A clear lack of a systematic garbage disposal system in residential areas across the city could aggravate the crisis.

Since door-to-door collection and segregation of source have largely remained slogans with mighty loopholes, garbage black spots have mushroomed all over. Once the rains intensify, these garbage mounds are destined to turn disease-generating cesspools.

Incomplete storm water drain desilting work could also worsen the scene. Several stretches have been left untouched both in the city’s core and the periphery.

Residents say the least that the Palike could do is to undertake fogging of the drains at regular intervals. But fogging operations, always inadequate, have virtually disappeared from the city.

As if these silted, encroached drains were not bad enough, garbage – truckloads of abandoned plastic containers – are dumped into stagnant sewage pits. Even a light rain fills the small containers, dramatically altering the health status of all areas on either side of the drain network.

Medicine stocks

The city does have a wide network of private clinics to share the BBMP’s burden. But they come at a cost too high for the urban poor.
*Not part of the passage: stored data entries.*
(* ===== verification/ShareBoot.v ===== *)
(** * Starting the shares: engine/nasty-engine/src/main.rs

    The part of [main] from the storage recovery to the domain services: NFS is
    stopped before the mounts, the block exports get their devices, what cannot
    be placed is taken down, the other protocols start, and the firewall is
    opened for what came up only. Which filesystems failed to mount is an
    argument, the answer of [restore_mounts]. The phases' time limits are not
    modelled. *)
From Stdlib Require Import String Ascii ZArith.
From stdpp Require Import base list gmap strings numbers.
From S2P Require Import Prelude RustStr Disk StateStore Records JsonRpc Rest FirewallRules Firewall FirewallProps Backup ConfigFs BlockWorld Iscsi IscsiService IscsiRemap NvmeofService NvmeofRestore Protocol BlockReconcile.

Open Scope string_scope.
Open Scope rust_scope.

Definition protocol_restore_exclusions (nfs_safe iscsi_safe nvmeof_safe : bool) : list Protocol :=
  ((if nfs_safe then [] else [Nfs]) ++ (if iscsi_safe then [] else [Iscsi]) ++ (if nvmeof_safe then [] else [Nvmeof]))%list.

Section Boot.
Context `{ConfigFs} `{Vault} `{IpParser} `{KernelModules} `{!Codec IscsiTarget} `{!Codec NvmeofSubsystem} `{!Codec Json}
  `{!Codec ProtocolState} `{!Codec FirewallRestrictions} `{!Codec (list CustomRule)}.

(** [mount_failures] are the names that [restore_mounts] returned. *)
Definition boot_shares (e : ShareEnv) (mount_failures : list string) (mappings : BlockDeviceMappings) : M ShareWorld string (list Protocol) :=
  r <- attempt (on_proto (quiesce_protocol (se_proto e) Nfs)) ;;
  let nfs_quiesced := match r with Ok _ => true | Err _ => false end in
  let storage_restore_failed := match mount_failures with [] => false | _ => true end in
  let nfs_safe := nfs_quiesced && negb storage_restore_failed in
  nvmeof <- on_blocks display_nvmeof_error (remap_device_paths_nvmeof mappings) ;;
  iscsi <- on_blocks display_iscsi_error (remap_device_paths_iscsi mappings) ;;
  reload_iscsi <- (if negb (safe_to_restore iscsi) then ret true else on_proto (is_enabled (se_proto e) Iscsi)) ;;
  (if reload_iscsi : bool then
     r <- attempt (on_proto (quiesce_protocol (se_proto e) Iscsi)) ;;
     match r with
     | Ok _ => ret tt
     | Err er => throw ("failed to quiesce iSCSI before protocol restore: " ++ er)
     end
   else ret tt) ;;;
  (if negb (safe_to_restore nvmeof) then
     r <- attempt (on_blocks display_nvmeof_error quiesce) ;;
     match r with
     | Ok _ => ret tt
     | Err er => throw ("failed to quiesce unsafe NVMe-oF state: " ++ er)
     end
   else ret tt) ;;;
  let excluded := protocol_restore_exclusions nfs_safe (safe_to_restore iscsi) (safe_to_restore nvmeof) in
  restored <- on_proto (restore_excluding (se_proto e) excluded) ;;
  let actual_states := (fun p => (p, negb (bool_decide (p ∈ excluded)) && bool_decide (p ∈ restored))) <$> ALL_PROTOCOLS in
  r <- attempt (on_firewall (set_protocol_states (se_fw e 0) actual_states)) ;;
  match r with
  | Ok _ => ret restored
  | Err er => throw ("firewall protocol reconciliation failed: " ++ er)
  end.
On the drug availability too, the concerns are aplenty, as Seethappa informs. “The distribution of medicine is very unscientific. The same stock goes to every district regardless of the season,” he notes.

Patients are often left to fend for themselves as health centres declare medicine shortages. “The government should stock medicines based on seasonal and geographical demands,” suggests Seethappa.

“Any lapse will only leave the poor patients at the mercy of the private sector. Their out-of-pocket expenses will be immense.”